On Sept. 18, a friend and I went to the re-screening of David Lynch’s “Blue Velvet,” a disturbing psycho-thriller originally released on Sept. 19, 1986, screened at the Coolidge Corner Theater. If you don’t already know who David Lynch is, just know that Lana Del Rey quoted him as a huge influence. Personally, I would say that as we can see the America in real life descend into madness, there is no better time to dive into the dark Americana dream-vision of David Lynch. Blue Velvet captures the nightmare hiding behind the American dream — a strange, unsettling vision that echoes disturbingly in today’s fractured world. Jeffery (Kyle MacLachlan), a high school boy in Lumberton, discovers a severed ear and then delves into the underbelly of the Lumberton with his high school crush, Sandy (Laura Dern), daughter of the local police officer, a blonde girl embodying the naïve innocence of the American dream. He then learns about kidnapping, sexual slavery and corruption through a barrage of voyeurism, mixed with scenes of small town life (the ever so classic high school dances and dates in diners) here and there.

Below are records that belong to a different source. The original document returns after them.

(** A step extends a history. *)
Lemma history_step h n rcv s s' outs out :
  history h n rcv s outs → bft_wf s' → sm_height s' = h → total_validators s' = n →
  sm_round s <= sm_round s' →
  (∀ vs k v, vs = rs_prevotes (sm_round_state s') ∨ vs = rs_precommits (sm_round_state s') →
    vs_votes vs !! k = Some v → ∃ e, e ∈ rcv ∧ event_vote e = Some v) →
  (∀ v, CastVote v ∈ out → v_round v = sm_round s') →
  lock_kept s s' ∨ lock_taken h n rcv s' →
  (∀ r x, asks Precommit h r x out → lock_taken h n rcv s' ∧ sm_locked_value s' = Some x ∧ r = sm_round s') →
  (∀ r' y, asks Prevote h r' y out → prevote_checked rcv h s r' y) →
  (∀ h' x, CommitBlock h' x ∈ out → h' = h ∧ heard_quorum n rcv Precommit h (sm_round s') x) →
  history h n rcv s' (outs ++ out).
Proof.
  intros [W Hh Hn Hv Hr Hl Hpc Hpv Hc] W' Hh' Hn' Hle Hv' Hr' Hlock Hpc' Hpv' Hc'.
  split; try done.
  - intros v [Hin|Hin]%elem_of_app; [specialize (Hr v Hin); lia|rewrite (Hr' v Hin); lia].
  - intros x lr Hx Hlr. destruct Hlock as [(E1 & E2 & E3)|(y & E1 & E2 & E3 & E4)].
    + rewrite E1 in Hx. rewrite E2 in Hlr. destruct (Hl x lr Hx Hlr) as [HQ Hstep]. split; [done|].
      intros ->. pose proof (locked_bound s _ _ W Hx Hlr). apply E3; [lia|]. apply Hstep. lia.
    + simplify_eq. split; [done|by left].
  - intros r x [Hold|Hnew]%asks_app.
    + destruct (Hpc r x Hold) as [HQ (y & lr & Hy & Hlr & ?)]. split; [done|].
      destruct Hold as (v & Hin & _ & _ & Hvr & _). specialize (Hr v Hin).
      destruct Hlock as [(E1 & E2 & _)|(z & E1 & E2 & _)].
      * exists y, lr. by rewrite E1, E2.
      * exists z, (sm_round s'). split_and!; [done|done|lia].
    + destruct (Hpc' r x Hnew) as [(z & E1 & E2 & E3 & E4) [Hx ->]].
      assert (z = x) as -> by congruence. split; [done|]. exists x, (sm_round s'). split_and!; [done|done|lia].
  - intros r x r' y [Hold|Hnew]%asks_app [Hold'|Hnew']%asks_app Hlt; [by eapply Hpv|..].
    + destruct (Hpv' r' y Hnew') as (-> & Hst & Hexc).
      destruct (Hpc r x Hold) as [_ (z & lr & Hz & Hlr & ?)].
      destruct (Hl z lr Hz Hlr) as [HQ Hstep]. pose proof (locked_bound s _ _ W Hz Hlr).
      exists lr, z. split_and!; [lia| |done|by apply Hexc].
      destruct (decide (lr = sm_round s)) as [->|]; [|lia].
      rewrite Hst in Hstep. destruct Hstep; done.
    + destruct (Hpc' r x Hnew) as (_ & _ & ->). destruct Hold' as (v & Hin & _ & _ & Hvr & _).
      specialize (Hr v Hin). lia.
    + destruct (Hpc' r x Hnew) as (_ & _ & ->). destruct (Hpv' r' y Hnew') as [-> _]. lia.
  - intros h' x [Hin|Hin]%elem_of_app; [by apply Hc|]. destruct (Hc' h' x Hin). eauto.
Qed.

The sexual material in the film remains profoundly disturbing. Isabella Rossellini’s peak performance as Dorothy, the opposite of Sandy, is so realistic and devastatingly convincing that most other actresses would not dare to experiment with scenes of such emotional intensity.
American cinema has long used satire to dull the edge of sex and violence. Here, Lynch suggests that perhaps these themes deserve to be treated with the gravity they command. And yet, some would argue that given the sheer force of the darker scenes, one is left frustrated: Lynch does not follow his own insights all the way to their consequences. For example, one disturbing scene sees Dorothy ask Jeffery to recreate the scene with her abuser, murmuring “hit me” in his ear, but Lynch leaves it there without exploring the psychological effects further. Meanwhile, the end of the movie almost seems too good to be true. Sandy tells Jeffery that she had a dream of robins, signifying love that will solve everything (she tells him this in front of a church, as expected). And at the end, after bloody murders, severed corpses, yes, there it was: Jefferey listening to the song Blue Velvet, waking up from a dream, with robins. The scene was almost too neat, which asks us, has anything actually been resolved? Or was it all a dream?
But perhaps this refusal and ambiguity is deliberate. Perhaps Lynch is suggesting that the mechanism of American culture is bipolar, leaping from nightmare to the tidy illusion of small-town happiness — the stark contrast between Christian symbols and repressed desires; of Freudian toxic masculinity and young, innocent love. What I have always enjoyed about Lynch’s movies is that he never offers a manifesto; his films are experiences. That is why I would recommend Lynch’s films to everyone (and I have already warned you about the disturbing scenes), as words cannot even capture a fraction of its full, dark glory.